== Exercise ==
Exactly as written, transcribe each line of the listing.
***
(** * machineid: identity resolution, caching, hashing and hardware fallback

    A shallow embedding of the Go package [machineid] (machineid.go,
    id_unknown.go) and the properties of its resolver, hasher and
    MAC-address fallback.

    Conventions of the embedding:
    - a Go [string] is a [string] (a sequence of bytes, one [ascii] each);
      a Go [[]byte] is a [list byte];
    - a Go [(T, error)] result is a pair [T * option error], [None] being
      the nil error: both components exist at once, as in Go;
    - the package-level variables [cachedRawID], [cachedPrefix] and
      [initialized] form the record [Cache]; the swappable function
      variables [netInterfaces], [getEnvTypeFunc] and [getMachineIDFunc]
      are the fields of [Hooks], each a function of an abstract world state
      (the operating system, or the closure state of a test double);
    - the mutex [mu] serialises [loadInfo]; the embedding is the sequential
      semantics of one call at a time. *)

From Stdlib Require Import Init.Byte Strings.Byte Strings.Ascii Strings.String.
From Stdlib Require Import Lists.List NArith.NArith ZArith.ZArith Arith.Arith Bool.Bool.
From Stdlib Require Import Sorting.Permutation Sorting.Sorted micromega.Lia.
Import ListNotations.

Local Open Scope string_scope.
Local Open Scope list_scope.

(* ================================================================= *)
(** ** Errors *)

(** The error values that reach the package: the sentinels of package [os],
    [errors.New] values, [syscall.Errno] numbers and the wrappers that
    [os.ReadFile] and [fmt.Errorf] build around them. *)
Inductive error : Type :=
| ErrNotExist
| ErrExist
| ErrPermission
| errorString (s : string)
| Errno (e : N)
| PathError (Op Path : string) (Err : error)
| wrapError (msg : string) (err : error).

Definition error_eq_dec (a b : error) : {a = b} + {a <> b}.
Proof.
  decide equality; try apply string_dec; apply N.eq_dec.
Defined.

Definition error_eqb (a b : error) : bool :=
  if error_eq_dec a b then true else false.

Definition ENOENT : N := 2.
Definition EPERM : N := 1.
Definition EACCES : N := 13.
Definition EEXIST : N := 17.
Definition ENOTEMPTY : N := 39.

(** The [Is] method of [syscall.Errno]; no other error type here has one. *)
Definition error_Is_method (e target : error) : bool :=
  match e, target with
  | Errno n, ErrPermission => N.eqb n EACCES || N.eqb n EPERM
  | Errno n, ErrExist => N.eqb n EEXIST || N.eqb n ENOTEMPTY
  | Errno n, ErrNotExist => N.eqb n ENOENT
  | _, _ => false
  end.

(** [errors.Is] on a non-nil error: walk the [Unwrap] chain. *)
Fixpoint errors_Is_chain (e target : error) : bool :=
  error_eqb e target || error_Is_method e target ||
  match e with
  | PathError _ _ inner => errors_Is_chain inner target
  | wrapError _ inner => errors_Is_chain inner target
  | _ => false
  end.

(** [errors.Is(err, target)] with a non-nil target. *)
Definition errors_Is (err : option error) (target : error) : bool :=
  match err with
  | None => false
  | Some e => errors_Is_chain e target
  end.

Definition errors_New (s : string) : error := errorString s.

Definition is_nil (err : option error) : bool :=
  match err with None => true | Some _ => false end.

(* ================================================================= *)
(** ** Strings: the functions of package [strings] the code calls *)

Definition string_eqb (a b : string) : bool := String.eqb a b.

(** [s == ""]. *)
Definition is_empty (s : string) : bool :=
  match s with EmptyString => true | String _ _ => false end.

(** The six ASCII white-space bytes: tab, line feed, vertical tab, form
    feed, carriage return (9 to 13) and space (32). *)
Definition isAsciiSpace (c : ascii) : bool :=
  let n := N_of_ascii c in
  (N.leb 9 n && N.leb n 13) || N.eqb n 32.

(** The two-byte UTF-8 encodings of white space: U+0085 (C2 85) and
    U+00A0 (C2 A0). *)
Definition isSpace2 (c0 c1 : ascii) : bool :=
  let a := N_of_ascii c0 in
  let b := N_of_ascii c1 in
  N.eqb a 194 && (N.eqb b 133 || N.eqb b 160).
***
== Task response ==
(** * machineid: identity resolution, caching, hashing and hardware fallback

    A shallow embedding of the Go package [machineid] (machineid.go,
    id_unknown.go) and the properties of its resolver, hasher and
    MAC-address fallback.

    Conventions of the embedding:
    - a Go [string] is a [string] (a sequence of bytes, one [ascii] each);
      a Go [[]byte] is a [list byte];
    - a Go [(T, error)] result is a pair [T * option error], [None] being
      the nil error: both components exist at once, as in Go;
    - the package-level variables [cachedRawID], [cachedPrefix] and
      [initialized] form the record [Cache]; the swappable function
      variables [netInterfaces], [getEnvTypeFunc] and [getMachineIDFunc]
      are the fields of [Hooks], each a function of an abstract world state
      (the operating system, or the closure state of a test double);
    - the mutex [mu] serialises [loadInfo]; the embedding is the sequential
      semantics of one call at a time. *)

From Stdlib Require Import Init.Byte Strings.Byte Strings.Ascii Strings.String.
From Stdlib Require Import Lists.List NArith.NArith ZArith.ZArith Arith.Arith Bool.Bool.
From Stdlib Require Import Sorting.Permutation Sorting.Sorted micromega.Lia.
Import ListNotations.

Local Open Scope string_scope.
Local Open Scope list_scope.

(* ================================================================= *)
(** ** Errors *)

(** The error values that reach the package: the sentinels of package [os],
    [errors.New] values, [syscall.Errno] numbers and the wrappers that
    [os.ReadFile] and [fmt.Errorf] build around them. *)
Inductive error : Type :=
| ErrNotExist
| ErrExist
| ErrPermission
| errorString (s : string)
| Errno (e : N)
| PathError (Op Path : string) (Err : error)
| wrapError (msg : string) (err : error).

Definition error_eq_dec (a b : error) : {a = b} + {a <> b}.
Proof.
  decide equality; try apply string_dec; apply N.eq_dec.
Defined.

Definition error_eqb (a b : error) : bool :=
  if error_eq_dec a b then true else false.

Definition ENOENT : N := 2.
Definition EPERM : N := 1.
Definition EACCES : N := 13.
Definition EEXIST : N := 17.
Definition ENOTEMPTY : N := 39.

(** The [Is] method of [syscall.Errno]; no other error type here has one. *)
Definition error_Is_method (e target : error) : bool :=
  match e, target with
  | Errno n, ErrPermission => N.eqb n EACCES || N.eqb n EPERM
  | Errno n, ErrExist => N.eqb n EEXIST || N.eqb n ENOTEMPTY
  | Errno n, ErrNotExist => N.eqb n ENOENT
  | _, _ => false
  end.

(** [errors.Is] on a non-nil error: walk the [Unwrap] chain. *)
Fixpoint errors_Is_chain (e target : error) : bool :=
  error_eqb e target || error_Is_method e target ||
  match e with
  | PathError _ _ inner => errors_Is_chain inner target
  | wrapError _ inner => errors_Is_chain inner target
  | _ => false
  end.

(** [errors.Is(err, target)] with a non-nil target. *)
Definition errors_Is (err : option error) (target : error) : bool :=
  match err with
  | None => false
  | Some e => errors_Is_chain e target
  end.

Definition errors_New (s : string) : error := errorString s.

Definition is_nil (err : option error) : bool :=
  match err with None => true | Some _ => false end.

(* ================================================================= *)
(** ** Strings: the functions of package [strings] the code calls *)

Definition string_eqb (a b : string) : bool := String.eqb a b.

(** [s == ""]. *)
Definition is_empty (s : string) : bool :=
  match s with EmptyString => true | String _ _ => false end.

(** The six ASCII white-space bytes: tab, line feed, vertical tab, form
    feed, carriage return (9 to 13) and space (32). *)
Definition isAsciiSpace (c : ascii) : bool :=
  let n := N_of_ascii c in
  (N.leb 9 n && N.leb n 13) || N.eqb n 32.

(** The two-byte UTF-8 encodings of white space: U+0085 (C2 85) and
    U+00A0 (C2 A0). *)
Definition isSpace2 (c0 c1 : ascii) : bool :=
  let a := N_of_ascii c0 in
  let b := N_of_ascii c1 in
  N.eqb a 194 && (N.eqb b 133 || N.eqb b 160).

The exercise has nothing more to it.